The moral arbiter here is Maxine, who responds aghast that Jerrod would even think of supporting Cosby by attending his comedy show after all of the allegations that have been made against him.
“Let’s be honest, this is kind of his farewell tour,” Jerrod jokes, attempting to sway her.
“The ironic part is that you would have to knock me unconscious in order to see him,” Maxine says. “I wouldn’t take you without your consent, Maxine,” Jerrod responds.
The conversation evolves when Jerrod offers the tickets to his parents. Responding to Maxine’s incredulity that he could support Cosby now, Joe says, “Support? No. Enjoy. I’m not going to be a character witness for this man in court.”
Cynthia’s reckoning is the funniest—and, honestly, the realest, too. She knows that, on principle and as a woman, she can’t go. But, damn, she really wants to.
“Well, how many women is it up to now?” she asks leadingly. Quickly, the room erupts “55!” in unison. “Oh, that’s a high number,” Cynthia says. But then: “I shouldn’t go…right?” And later: “Is there an acceptable number by which someone could go to the show?”
But the episode isn’t just a tennis match on whether it’s appropriate to attend a Bill Cosby show. It’s a thoughtful examination of his entire legacy, and how we’re supposed to view his past accomplishments and the effect they had on an entire culture.

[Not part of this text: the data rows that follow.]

(** C35: a task that waits and registered with the channel while the flag was not
    ready is woken: once the flag is ready and whoever made it ready has
    broadcast, then, whatever the other calls do and unless the caller drops the
    future of [wait_ready], the task is never blocked again: it can go on to
    return, and after three steps of its own [wait_ready] has returned. *)
Theorem registered_waiter_is_woken i w0 w p r :
  reachable w0 → calls w0 !! i = Some p → receiver p = Some r → ready (flag w0) = false →
  rtc step w0 w → ready (flag w) = true → Forall (λ q, sending q = false) (calls w) →
  ∀ n w', run i n w w' → calls w' !! i ≠ Some (Done Cancelled) →
    calls w' !! i = Some (Done RWait) ∨
    (n < 3)%nat ∧
    ∃ w'', step_by (Some i) w' w'' ∧ calls w'' !! i ≠ Some (Done Cancelled).
Proof.
  intros Hr0 Hi Hr Hrd0 Hst Hrd Hquiet n w' Hrun Hnc.
  pose proof (reachable_inv w0 Hr0) as Hinv0.
  assert (attended True i w0) as Ha0 by (right; exists p, r; auto).
  destruct (attended_steps _ _ _ _ Hinv0 Ha0 Hst) as [Hinv Ha].
  assert (attended False i w) as Hn.
  { destruct Ha as [?|(q & r' & Hq & Hr' & [[_ ?]|[(_ & j & s & Hj & Hs)|?]])]; [by left|congruence| |].
    - rewrite Forall_lookup in Hquiet. apply Hquiet in Hj. congruence.
    - right. exists q, r'. auto. }
  destruct (decide (n < 3)%nat) as [Hlt|Hge].
  - destruct (attended_steps _ _ _ _ Hinv Hn (run_step _ _ _ _ Hrun)) as [_ Hn'].
    destruct (notified_moves i w' Hn') as [(o & Ho & [->| ->])|[? _]]; [by left|done|by right].
  - left. assert (∃ q, calls w !! i = Some q ∧ (rank q ≤ 3)%nat) as (q & Hq & Hrank).
    { destruct Hn as [(o & Ho & _)|(q & r' & Hq & _)]; eexists; (split; [done|]); [simpl; lia|].
      destruct q; simpl; lia. }
    destruct (notified_returns i n w w' q Hinv Hn Hrun Hq) as (o & Ho & [->| ->]); [lia|done|done].
Qed.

“The Cosby Show was so important,” Jerrod reasons. “It brought my family together. It made us realize we could go to college.”

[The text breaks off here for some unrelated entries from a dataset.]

Definition strip_images_when_unsupported (modalities : list InputModality) (items : list Envelope) :
    list Envelope :=
  if bool_decide (ModImage ∈ modalities) then items
  else (λ e, with_item e (strip_image_item (item e))) <$> items.
Definition strip_audio_when_unsupported (modalities : list InputModality) (items : list Envelope) :
    list Envelope :=
  if bool_decide (ModAudio ∈ modalities) then items
  else (λ e, with_item e (strip_audio_item (item e))) <$> items.

(** [ContextManager::normalize_history] and [for_prompt]. *)
Definition normalize_history (modalities : list InputModality) (items : list Envelope) :
    res unit (list Envelope) :=
  items ← ensure_call_outputs_present items;
  items ← remove_orphan_outputs items;
  Ok (strip_audio_when_unsupported modalities (strip_images_when_unsupported modalities items)).
Definition for_prompt (modalities : list InputModality) (items : list Envelope) : res unit (list Item) :=
  items ← normalize_history modalities items; Ok (map item items).

(** ** Reference

    The calls an item makes and the outputs it is, by kind and id; a call of a
    local shell is answered like a function call, and the output of a search
    that ran on the server needs no call. *)
Inductive kind := KFunction | KSearch | KCustom.
#[local] Instance kind_eq_dec : EqDecision kind.
Proof. solve_decision. Defined.
Notation key := (kind * str)%type.

Definition call_key (i : Item) : option key :=
  match i with
  | FunctionCall _ _ _ _ _ _ _ c _ | LocalShellCall _ _ (Some c) _ _ _ => Some (KFunction, c)
  | ToolSearchCall _ _ (Some c) _ _ _ _ => Some (KSearch, c)
  | CustomToolCall _ _ _ c _ _ _ _ => Some (KCustom, c)
  | _ => None
  end.
Definition output_key (i : Item) : option key :=
  match i with
  | FunctionCallOutput _ (Some c) _ _ _ _ => Some (KFunction, c)
  | ToolSearchOutput _ (Some c) _ _ _ _ => Some (KSearch, c)
  | CustomToolCallOutput _ c _ _ _ => Some (KCustom, c)
  | _ => None
  end.
Definition server_output (i : Item) : bool :=
  match i with ToolSearchOutput _ _ _ execution _ _ => str_eqb execution (lit "server") | _ => false end.

Definition calls (items : list Envelope) : list key := omap (λ e, call_key (item e)) items.
Definition outputs (items : list Envelope) : list key := omap (λ e, output_key (item e)) items.

(** Every call is answered and every output answers a call. *)
Definition paired (items : list Envelope) : Prop :=
  (∀ e k, e ∈ items → call_key (item e) = Some k → k ∈ outputs items) ∧
  (∀ e k, e ∈ items → output_key (item e) = Some k → server_output (item e) = false →
     k ∈ calls items).

(** The output that stands in for the missing one of a call. *)
Definition answer (e : Envelope) : option Envelope :=
  match item e with
  | FunctionCall _ _ id _ _ _ _ c _ | LocalShellCall _ id (Some c) _ _ _ =>
      Some (aborted_function_output id c)
  | ToolSearchCall _ id (Some c) _ _ _ _ =>
      Some (envelope (ToolSearchOutput (synthetic_output_id (lit "tso") id) (Some c)
                        (lit "completed") (lit "client") [] None))
  | CustomToolCall _ id _ c _ _ _ _ =>
      Some (envelope (CustomToolCallOutput (synthetic_output_id (lit "ctco") id) c None
                        (from_text (lit "aborted")) None))
  | _ => None
  end.
Definition unanswered (items : list Envelope) (e : Envelope) : bool :=
  is_some_and (λ k, bool_decide (k ∉ outputs items)) (call_key (item e)).
Definition orphan (items : list Envelope) (e : Envelope) : bool :=
  negb (server_output (item e)) &&
  is_some_and (λ k, bool_decide (k ∉ calls items)) (output_key (item e)).

(** The history with answers behind unanswered calls and without orphans. *)
Definition repaired_entry (items : list Envelope) (e : Envelope) : list Envelope :=
  if orphan items e then []
  else e :: (if unanswered items e then option_list (answer e) else []).
Definition repaired (items : list Envelope) : list Envelope :=
  concat (repaired_entry items <$> items).

(** Calls whose missing output is a defect of the program. *)
Definition asserted (e : Envelope) : bool :=
  match item e with
  | CustomToolCall _ _ _ _ _ _ _ _ | LocalShellCall _ _ (Some _) _ _ _ => negb (inherited e)
  | _ => false
  end.
Definition defective (items : list Envelope) : bool :=
  existsb (λ e, unanswered items e && asserted e) items || existsb (orphan items) items.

Other creators plagued by personal scandals but whose art we still consume are brought into the mix, both to illuminate our hypocrisy but also put Cosby’s actions into a certain perspective.
Maxine regularly listens to Michael Jackson’s music. She went to see Blue Jasmine even after Woody Allen’s scandal broke. A hilarious—and quite tragic—joke is made about how much we’ve supported the laundry list of domestic abusers with the last name “Brown”: Chris, James, Bobby…
In the end, Jerrod and Joe leave to go to the show. Maxine and Cynthia stay behind. Different levels of guilt eventually plague them both: Joe skips the show entirely, Jerrod has a miserable time while he’s there.
“Congrats, Maxine, you ruined my idol for me,” Jerrod says. “I just want the guy who makes me laugh back…I don’t want to be immoral and support him. But I can’t forget all the good things that he’s done.”
That’s the cue for what might be the episode’s most provocative scene. The Carmichaels wax nostalgic about how great Cosby was.
They recount their favorite scenes and episodes of The Cosby Show, erupting in riotous laughter as they reminisce. Joe does a Cosby impression. You, watching at home, smile along, having been granted permission to oh-so briefly remember how much you loved—and maybe even still love—Cosby.
It’s a voice in the conversation that’s been missing.
“Fallen Heroes” doesn’t condemn Cosby. It doesn’t absolve him. It doesn’t bring the hammer down one way or the other on how we should view his legacy, what effect the allegations he’s facing should have on how we view him, or whether it’s OK to still laugh at his comedy, past or present.
Carmichael isn’t giving his fallen hero a free pass. He’s not pushing his point of view on us either, because maybe he’s not entirely sure what it is yet.
It’s tempting to read into the last line in the debate—“Damn shame what he did to all those women, though”—as a directive to the audience, signaling Carmichael’s final stance. But that betrays the audaciousness of The Carmichael Show, which over its short run refuses to shame a perspective, the same way it is hesitant to hail one opinion as the “right” one.
It would minimize the effect of the episode to think that it ends in moralization. The show’s strength is its comedic questioning, not in punchlines disguised as answers—because maybe there isn’t one.
Is it OK to laugh at Cosby? Your answer, the show says, is as good as mine.